Though he meets other sick patients during his outings, Leo is the only one who can remember his adventures after he wakes up. He helps them to return to their bodies before it is too late – if one remains a phantom for too long, he or she begins to evaporate. Leo first meets Lt. Tanguy in phantom form, and is later surprised when the officer recognizes him in the flesh in the hospital hallway. Tanguy realizes that he can use Leo’s powers to help him catch a criminal mastermind – the mysterious “Man with the Broken Face” – whom he failed to apprehend at the time of his injury. Aiding them in their mission is a plucky young reporter, Mary Delaney (Audrey Tatou) with whom Tanguy enjoys the occasional flirtation. Mary must do the legwork (so to speak) because she is the only one of the three who is able to leave the hospital in a physical body. Unbeknownst to her, Leo flies alongside her and relays the action to Tanguy, who then uses Leo’s observations to warn Mary of danger via phone.
Much of Phantom Boy follows a sort of child logic. For instance, the Man with the Broken Face’s plot is as simple as it is imprudent. This Dick Tracy villain throwback takes the city hostage for $8 billion, lest he infect all of the computers with a virus. The virus is depicted in hilarious 8-bit graphics – a skull-and-crossbones cackles next to an ancient computer monitor. Mr. Robot it’s not. But children don’t need practicality to be entertained. This hodgepodge of criminal elements is a good introduction to the genre for children. There is one out-of-place scene, which takes place at a strip club. But again, it plays more like a child’s interpretation of what such a place would be like. After all, every crime story seems to lead to a strip club eventually.
One especially clever running gag involves the Man with the Broken Face constantly attempting to deliver a rehearsed monologue about the origins of his deformity, but always getting interrupted. No one cares about his origin story as much as he does.

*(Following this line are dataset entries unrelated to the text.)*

#[export] Instance pb_serialize_codec {T} (o : Serialize T) `{!SerializeOk o} : PbCodec (pb_serialize o).
Proof.
  refine {| pb_dom v := ser_dom v /\ lenZ (ser_bytes v) <= INT32_MAX; pb_fresh := ser_fresh;
            pb_entries v := [ser_bytes v];
            pb_absorb old e := if 0x7FFFFFFF <? lenZ e then Err ParserException
                               else let! r := deserialize o old (of_bytes e) in Ok (fst r) |}.
  - intros seq v s [Hv Hl] Hs. assert (frame_ok (seq, ser_bytes v)) as Hok by done.
    split; [|by apply Forall_singleton]. cbn [pb_serialize WritePb]; unfold WritePb_serialize.
    rewrite ser_write, Append_empty by done. cbn [rbind]. unfold Size; cbn [data of_bytes].
    destruct (Z.ltb_spec 0x7FFFFFFF (lenZ (ser_bytes v))); [fit|].
    rewrite u32_small by fit. rewrite WritePbRaw_frame_ltb by done.
    unfold frames_bytes; simpl. by rewrite app_nil_r.
  - intros old e pre rest sn Hf He. cbn [pb_serialize ReadPb]; unfold ReadPb_serialize.
    rewrite RemainSize_cur by done.
    destruct (Z.ltb_spec (lenZ (e ++ rest)) (lenZ e)); [fit|].
    destruct (Z.ltb_spec 0x7FFFFFFF (lenZ e)); [fit|].
    rewrite payload_cur. cbn [rbind].
    pose proof (ser_read_safe old e ltac:(fit)) as Hp.
    destruct (deserialize o old (of_bytes e)) as [[a s']|]; [|done]. simpl in Hp; subst s'.
    cbn [rbind fst]. rewrite RemainSize_cur by (rewrite app_nil_r; fit). simpl.
    by rewrite AddCurPos_cur.
  - intros old e x. destruct (Z.ltb_spec 0x7FFFFFFF (lenZ e)); [congruence|].
    pose proof (ser_read_safe old e ltac:(fit)) as Hp.
    destruct (deserialize o old (of_bytes e)); simpl in *; congruence.
  - intros old v Hf [Hv Hl]. simpl.
    destruct (Z.ltb_spec 0x7FFFFFFF (lenZ (ser_bytes v))); [fit|].
    rewrite ser_read by (done || fit). done.
Defined.

#[export] Instance pb_serialize_single {T} (o : Serialize T) `{!SerializeOk o} : PbSingle (pb_serialize o) :=
  {| pb_payload := ser_bytes; pb_single v := eq_refl |}.

(** ** Vectors *)

Section Vector.
Context {T} (c : pb T) (d : T) `{!PbCodec c} `{!PbSingle c}.

Definition vec_absorb (old : list T) (e : list byte) : result (list T) :=
  let! a := pb_absorb d e in Ok (old ++ [a]).

Lemma WritePb_vector_frames seq vs s :
  Forall pb_dom vs -> 0 <= seq <= INT32_MAX ->
  WritePb_vector c seq vs s = Ok (Append (frames_bytes (frames seq (map pb_payload vs))) s) /\
  Forall frame_ok (frames seq (map pb_payload vs)).
Proof.
  intros Hvs Hs. revert s; induction Hvs as [|v vs Hv Hvs IH]; intros s; cbn [WritePb_vector].
  - split; [|constructor]. by rewrite Append_nil.
  - destruct (pb_write seq v s Hv Hs) as [-> Hok]. cbn [rbind].
    destruct (IH (Append (frames_bytes (frames seq (pb_entries v))) s)) as [-> Hoks].
    rewrite pb_single in *. cbn [frames map] in *. apply Forall_cons_1 in Hok as [? _].
    split; [|by constructor]. rewrite Append_Append. unfold frames_bytes; simpl. by rewrite app_nil_r.
Qed.

Lemma vec_absorb_all old vs :
  pb_fresh d -> Forall pb_dom vs -> foldR vec_absorb old (map pb_payload vs) = Ok (old ++ vs).
Proof.
  intros Hd Hvs; revert old; induction Hvs as [|v vs Hv Hvs IH]; intros old; cbn [map foldR].
  - by rewrite app_nil_r.
  - pose proof (pb_round d v Hd Hv) as Hr. rewrite pb_single in Hr. cbn [foldR] in Hr.
    unfold vec_absorb at 1. destruct (pb_absorb d (pb_payload v)); cbn [rbind] in *; [|done].
    injection Hr as ->. rewrite IH. by rewrite <- app_assoc.
Qed.

#[export] Instance pb_vector_codec (Hd : pb_fresh d) : PbCodec (pb_vector c d).
Proof.
  refine {| pb_dom := Forall pb_dom; pb_fresh old := old = []; pb_entries := map pb_payload;
            pb_absorb := vec_absorb |}.
  - intros. by apply WritePb_vector_frames.
  - intros old e pre rest sn Hf He. cbn [pb_vector ReadPb]; unfold ReadPb_vector. rewrite pb_local by done.
    unfold vec_absorb. by destruct (pb_absorb d e).
  - intros old e x. unfold vec_absorb. destruct (pb_absorb d e) eqn:E; simpl; [done|].
    intros [= <-]. by eapply pb_absorb_err.
  - intros old vs -> Hvs. by apply vec_absorb_all.
Defined.

End Vector.

(** ** The field loop *)

(** The first frame of a byte string, and the rest. *)
Definition split1 (l : list byte) : option (frame_t * list byte) :=
  if lenZ l <? 8 then None
  else
    let seq := le_decode (sub 0 4 l) in
    let size := le_decode (sub 4 4 l) in
    if (INT32_MAX <? seq) || (INT32_MAX <? size) || (lenZ l <? 8 + size) then None
    else Some ((seq, sub 8 size l), drop (Z.to_nat (8 + size)) l).

(** The frames a byte string consists of, if it consists of frames. *)
Fixpoint split_frames (fuel : nat) (l : list byte) : option (list frame_t) :=
  match fuel with
  | O => None
  | S fuel =>
      match l with
      | [] => Some []
      | _ => match split1 l with
             | None => None
             | Some (f, l) => cons f <$> split_frames fuel l
             end
      end
  end.

Lemma le_decode_sub4 off l : 0 <= off -> off + 4 <= lenZ l -> 0 <= le_decode (sub off 4 l) < 2 ^ 32.
Proof.
  intros. pose proof (le_decode_range (sub off 4 l)) as Hr.
  replace (Z.of_nat (length (sub off 4 l))) with 4 in Hr; [done|].
  symmetry. apply (lenZ_sub off 4 l); lia.
Qed.

Lemma le_encode_sub4 off l :
  0 <= off -> off + 4 <= lenZ l -> le_encode 4 (le_decode (sub off 4 l)) = sub off 4 l.
Proof.
  intros. assert (length (sub off 4 l) = 4%nat) as E.
  { pose proof (lenZ_sub off 4 l). unfold lenZ in *. lia. }
  rewrite <- E at 1. apply le_encode_decode.
Qed.

Lemma s32_ltb z : 0 <= z < 2 ^ 32 -> (s32 z <? 0) = (INT32_MAX <? z).
Proof.
  intros Hz. pose proof (s32_neg_iff z Hz). unfold INT32_MAX.
  destruct (Z.ltb_spec (s32 z) 0), (Z.ltb_spec (2 ^ 31 - 1) z); lia.
Qed.

Lemma split1_some l f rest :
  split1 l = Some (f, rest) -> frame_ok f /\ l = frame_bytes f ++ rest.
Proof.
  unfold split1. destruct (Z.ltb_spec (lenZ l) 8); [done|].
  pose proof (le_decode_sub4 0 l ltac:(lia) ltac:(lia)) as R0.
  pose proof (le_decode_sub4 4 l ltac:(lia) ltac:(lia)) as R1.
  pose proof (le_encode_sub4 0 l ltac:(lia) ltac:(lia)) as E0.
  pose proof (le_encode_sub4 4 l ltac:(lia) ltac:(lia)) as E1.
  set (seq := le_decode (sub 0 4 l)) in *. set (size := le_decode (sub 4 4 l)) in *.
  destruct (Z.ltb_spec INT32_MAX seq); [done|]. destruct (Z.ltb_spec INT32_MAX size); [done|].
  destruct (Z.ltb_spec (lenZ l) (8 + size)); [done|]. cbn [orb]. intros [= <- <-].
  assert (lenZ (sub 8 size l) = size) as Hs by (apply lenZ_sub; lia).
  split; [split; cbn [fst snd]; lia|].
  unfold frame_bytes; cbn [fst snd]. rewrite Hs, E0, E1.
  rewrite <- (sub_all l (lenZ l)) at 1 by lia.
  replace (lenZ l) with (4 + (4 + (size + (lenZ l - (8 + size))))) by lia.
  rewrite !sub_split by lia. rewrite <- !app_assoc. do 3 f_equal.
  replace (0 + 4 + 4 + size) with (8 + size) by lia. unfold sub. apply take_ge. len_tac.
Qed.

Lemma peek_at_in off n pre l sn :
  0 <= off -> 0 <= n -> off + n <= lenZ l -> peek_at off n (cur pre l sn) = Ok (sub off n l).
Proof.
  intros. unfold peek_at, Size, cur; cbn [data m_iCurrentPosition]. rewrite lenZ_app.
  destruct (Z.leb_spec 0 (lenZ pre)); [|fit].
  destruct (Z.leb_spec (lenZ pre + off + n) (lenZ pre + lenZ l)); [|lia].
  cbn [andb]. f_equal. rewrite sub_app_r by lia. f_equal. lia.
Qed.

Lemma split1_none pre l sn :
  fits (pre ++ l) -> split1 l = None -> ReadPbHeader (cur pre l sn) = Err ParserException.
Proof.
  intros Hf. unfold split1, ReadPbHeader, PreparePbHeader.
  rewrite RemainSize_cur by done.
  destruct (Z.ltb_spec (lenZ l) 8); [done|].
  rewrite !peek_at_in by (lia || done). cbn [rbind].
  rewrite !s32_ltb by (apply le_decode_sub4; lia).
  destruct (INT32_MAX <? le_decode (sub 0 4 l)), (INT32_MAX <? le_decode (sub 4 4 l));
    cbn [orb rbind]; try done.
  destruct (lenZ l <? 8 + le_decode (sub 4 4 l)); done.
Qed.

Section Fields.
Context {A : Type} (handle : Z -> Z -> A -> stream -> result (A * stream)).
Context (absorb : Z -> A -> list byte -> result A).

(** The handler of a field only looks at the payload. *)
Hypothesis handle_local : forall seq e a pre rest sn,
  0 <= seq <= INT32_MAX -> lenZ e <= INT32_MAX -> fits (pre ++ e ++ rest) ->
  handle seq (lenZ e) a (cur pre (e ++ rest) sn) =
  (let! a' := absorb seq a e in Ok (a', cur (pre ++ e) rest sn)).

Hypothesis absorb_err : forall seq a e x, absorb seq a e = Err x -> x = ParserException.

Definition absorb_frame (a : A) (f : frame_t) : result A := absorb (fst f) a (snd f).

Lemma absorb_frame_err a f : post (absorb_frame a f) (fun _ => True) (fun e => e = ParserException).
Proof. unfold absorb_frame. destruct (absorb _ _ _) eqn:E; simpl; [done|]. by eapply absorb_err. Qed.

(** One round of the loop on a well-formed frame. *)
Lemma fields_step fuel a pre f rest sn :
  frame_ok f -> fits (pre ++ frame_bytes f ++ rest) ->
  pb_fields_fuel (S fuel) handle a (cur pre (frame_bytes f ++ rest) sn) =
  (let! a' := absorb_frame a f in
   pb_fields_fuel fuel handle a' (cur (pre ++ frame_bytes f) rest sn)).
Proof.
  intros Hok Hf. cbn [pb_fields_fuel]. rewrite RemainSize_cur by done.
  destruct (Z.eqb_spec (lenZ (frame_bytes f ++ rest)) 0) as [E|E];
    [rewrite lenZ_app, lenZ_frame in E; fit|].
  rewrite ReadPbHeader_frame by done. cbn [rbind].
  destruct Hok as [Hseq Hlen]. rewrite handle_local; [|done..|].
  - unfold absorb_frame. destruct (absorb _ _ _); cbn [rbind]; [|done].
    unfold frame_bytes. by rewrite <- !app_assoc.
  - unfold frame_bytes in Hf. by rewrite <- !app_assoc in *.
Qed.

(** On a sequence of frames the loop folds the handler over them. *)
Lemma fields_frames fuel a pre fs sn :
  Forall frame_ok fs -> fits (pre ++ frames_bytes fs) -> (length fs < fuel)%nat ->
  pb_fields_fuel fuel handle a (cur pre (frames_bytes fs) sn) =
  (let! a' := foldR absorb_frame a fs in Ok (a', cur (pre ++ frames_bytes fs) [] sn)).
Proof.
  intros Hok; revert fuel a pre; induction Hok as [|f fs Hf Hfs IH]; intros fuel a pre Hfit Hfuel.
  - destruct fuel; [lia|]. cbn [pb_fields_fuel foldR rbind frames_bytes map concat].
    rewrite RemainSize_cur by done. simpl. by rewrite app_nil_r.
  - destruct fuel; [lia|]. simpl length in Hfuel. rewrite frames_bytes_cons in *.
    rewrite fields_step by done. cbn [foldR].
    destruct (absorb_frame a f); cbn [rbind]; [|done].
    rewrite IH by (rewrite <- ?app_assoc; done || lia). by rewrite <- app_assoc.
Qed.

Lemma pb_fields_frames a fs :
  Forall frame_ok fs -> fits (frames_bytes fs) ->
  pb_fields handle a (of_bytes (frames_bytes fs)) =
  (let! a' := foldR absorb_frame a fs in Ok (a', cur (frames_bytes fs) [] 0)).
Proof.
  intros. unfold pb_fields. rewrite of_bytes_cur. cbn [data cur app].
  rewrite fields_frames; [done..|]. pose proof (length_frames_bytes fs). lia.
Qed.

(** On any bytes whatever: the frames are folded if the bytes are frames, and
    otherwise ParserException is thrown. In particular the loop ends. *)
Lemma fields_any fuel fuel' a pre l sn :
  fits (pre ++ l) -> (length l < fuel)%nat -> (length l < fuel')%nat ->
  pb_fields_fuel fuel handle a (cur pre l sn) =
  match split_frames fuel' l with
  | Some fs => let! a' := foldR absorb_frame a fs in Ok (a', cur (pre ++ l) [] sn)
  | None => Err ParserException
  end.
Proof.
  revert fuel fuel' a pre l; induction fuel as [|fuel IH]; intros fuel' a pre l Hfit Hfuel Hfuel'; [lia|].
  destruct fuel' as [|fuel']; [lia|]. cbn [split_frames].
  destruct l as [|b l].
  { cbn [pb_fields_fuel]. rewrite RemainSize_cur by done. simpl. by rewrite app_nil_r. }
  destruct (split1 (b :: l)) as [[f rest]|] eqn:Esp.
  - apply split1_some in Esp as [Hok El]. rewrite El in *.
    rewrite fields_step by done.
    assert (length rest < fuel /\ length rest < fuel')%nat as [? ?].
    { pose proof (lenZ_frame f). rewrite length_app in *. unfold lenZ in *. lia. }
    pose proof (absorb_frame_err a f) as Herr.
    destruct (absorb_frame a f) as [a'|x] eqn:Ea; cbn [rbind].
    + rewrite (IH fuel') by (rewrite <- ?app_assoc; done).
      destruct (split_frames fuel' rest) as [fs|]; cbn; [|done].
      rewrite Ea. cbn [rbind]. by rewrite <- app_assoc.
    + simpl in Herr; subst x. destruct (split_frames fuel' rest); cbn; [by rewrite Ea|done].
  - cbn [pb_fields_fuel]. rewrite RemainSize_cur by done.
    destruct (Z.eqb_spec (lenZ (b :: l)) 0); [fit|].
    by rewrite split1_none.
Qed.

Lemma pb_fields_any a l :
  fits l ->
  pb_fields handle a (of_bytes l) =
  match split_frames (S (length l)) l with
  | Some fs => let! a' := foldR absorb_frame a fs in Ok (a', cur l [] 0)
  | None => Err ParserException
  end.
Proof. intros. unfold pb_fields. rewrite of_bytes_cur. apply fields_any; simpl; done || lia. Qed.

Lemma pb_fields_safe a l :
  fits l ->
  post (pb_fields handle a (of_bytes l)) (fun r => snd r = cur l [] 0) (fun e => e = ParserException).
Proof.
  intros. rewrite pb_fields_any by done. destruct (split_frames _ l) as [fs|]; [|done].
  eapply post_bind; [apply foldR_post, absorb_frame_err|]. done.
Qed.

End Fields.

(** Skipping a field of an unknown number. *)
Lemma SkipPb_cur pre e rest sn :
  fits (pre ++ e ++ rest) -> SkipPb (lenZ e) (cur pre (e ++ rest) sn) = Ok (cur (pre ++ e) rest sn).
Proof.
  intros. unfold SkipPb. rewrite RemainSize_cur by done.
  destruct (Z.ltb_spec (lenZ (e ++ rest)) (lenZ e)); [fit|]. by rewrite AddCurPos_cur.
Qed.

(** ** Maps *)

Section Map.
Context {K V} (cmp : K -> K -> comparison) (ck : pb K) (cv : pb V) (dk : K) (dv : V).
Context `{!PbCodec ck} `{!PbCodec cv}.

Despite all its whimsy, Phantom Boy manages to cater entirely to children without feeling patronizing. What kid doesn’t love the idea of a child hero? Better still if they can speak French.
For over a decade, Jessica Baxter has provided her solicited opinion on films for the likes of Film Threat, ReelTime Blog, and Hammer to Nail. She is thrilled to continue her work with Film International, where she also serves as Image Editor for the journal. She also wrote and directed the award-winning short films, Snow Day, Bloody Snow Day (2005) and Love & 145 Watts (2004) and worked on two critically acclaimed music documentaries for King of Hearts Productions – Tad: Busted Circuits & Ringing Ears (2008) and Mudhoney: I’m Now (2012). She resides in Seattle, Washington, USA where she keeps and cares for two small humans.